= TASK =
From the data below, retype exactly the lines starting with the one that contains "Lemma before_nil b : ~ before [] b." and ending with the one that contains "Definition NewEVMBlockContext (header", both included.

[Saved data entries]

*-*-*

(* ===== verification/StackSpec.v ===== *)
(** * What stack tries compute

    A stack trie stands for the canonical tree of what was inserted, so its hash is the
    root of that map, as for any other trie. *)

From Stdlib Require Import Strings.Byte.
From S2P Require Import Prelude.
From S2P Require Import Common.
From S2P Require Import Rlp.
From S2P Require Import Crypto.
From S2P Require Import StateObject.
From S2P Require Import Encoding.
From S2P Require Import TrieKeys.
From S2P Require Import TrieTree.
From S2P Require Import TrieNode.
From S2P Require Import TrieStore.
From S2P Require Import Trie.
From S2P Require Import TrieSpec.
From S2P Require Import TrieHash.
From S2P Require Import TrieMap.
From S2P Require Import StackTrie.

(** ** The order of keys *)

(** One key is before another, and neither is a prefix of the other. *)
Fixpoint before (a b : list byte) : Prop :=
  match a, b with
  | x :: a, y :: b => byte_val x < byte_val y \/ (x = y /\ before a b)
  | _, _ => False
  end.

Lemma before_nil b : ~ before [] b.
Proof. intros []. Qed.
(** As much fuel as there are blocks. *)
Definition GetHash_call (ref : Header) (n : Z) : GM (list Hash) Hash :=
  fun cache =>
    let number := u64 (hdr_Number ref) in
    if number <=? n then Ret (0, cache)
    else
      let cache := if zlen cache =? 0 then cache ++ [hdr_ParentHash ref] else cache in
      let idx := u64 (u64 (number - n) - 1) in
      if idx <? zlen cache then let? h := go_index cache idx in Ret (h, cache)
      else
        let? lastKnownHash := go_index cache (zlen cache - 1) in
        let lastKnownNumber := u64 (number - zlen cache) in
        GetHash_loop (Z.to_nat number) n cache lastKnownHash lastKnownNumber.

(** The function as the EVM uses it, with the cache out of sight
    ([GetHash_cache] below: its contents do not matter). *)
Definition GetHashFn (ref : Header) (n : Z) : Hash :=
  match GetHash_call ref n [] with Ret (h, _) => h | _ => 0 end.
End hashes.

(** ** Contexts and EVMs *)

Section contexts.
Context {S : Type} {D : StateDB S} {CC : ChainContext}.

Definition NewEVMBlockContext (header : Header) (author : option Address) : BlockContext S :=
  {| CanTransfer := core_CanTransfer;
     Transfer := core_Transfer;
     GetHash := GetHashFn header;
     Coinbase := match author with None => Author header | Some a => a end;
     GasLimit := hdr_GasLimit header;
     BlockNumber := hdr_Number header;
     Time := hdr_Time header;
     Difficulty := hdr_Difficulty header;
     BaseFee := hdr_BaseFee header;
     Random := if hdr_Difficulty header =? 0 then Some (hdr_MixDigest header) else None |}.

(** [NewEVM], without the interpreter it also builds: that one is built at the
    start of a run here ([Evm.interpreter]). *)
Definition NewEVM (blockCtx : BlockContext S) (txCtx : TxContext) (chainConfig : ChainConfig)
    (config : Config) (abort : nat -> bool) : EVM S :=
  mkEVM S blockCtx txCtx chainConfig
    (config_Rules chainConfig (BlockNumber blockCtx) (bool_decide (is_Some (Random blockCtx))) (Time blockCtx))
    config abort.
End contexts.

*-*-*

= ANSWER TO THIS PROBLEM =
Lemma before_nil b : ~ before [] b.
Proof. intros []. Qed.
(** As much fuel as there are blocks. *)
Definition GetHash_call (ref : Header) (n : Z) : GM (list Hash) Hash :=
  fun cache =>
    let number := u64 (hdr_Number ref) in
    if number <=? n then Ret (0, cache)
    else
      let cache := if zlen cache =? 0 then cache ++ [hdr_ParentHash ref] else cache in
      let idx := u64 (u64 (number - n) - 1) in
      if idx <? zlen cache then let? h := go_index cache idx in Ret (h, cache)
      else
        let? lastKnownHash := go_index cache (zlen cache - 1) in
        let lastKnownNumber := u64 (number - zlen cache) in
        GetHash_loop (Z.to_nat number) n cache lastKnownHash lastKnownNumber.

(** The function as the EVM uses it, with the cache out of sight
    ([GetHash_cache] below: its contents do not matter). *)
Definition GetHashFn (ref : Header) (n : Z) : Hash :=
  match GetHash_call ref n [] with Ret (h, _) => h | _ => 0 end.
End hashes.

(** ** Contexts and EVMs *)

Section contexts.
Context {S : Type} {D : StateDB S} {CC : ChainContext}.

Definition NewEVMBlockContext (header : Header) (author : option Address) : BlockContext S :=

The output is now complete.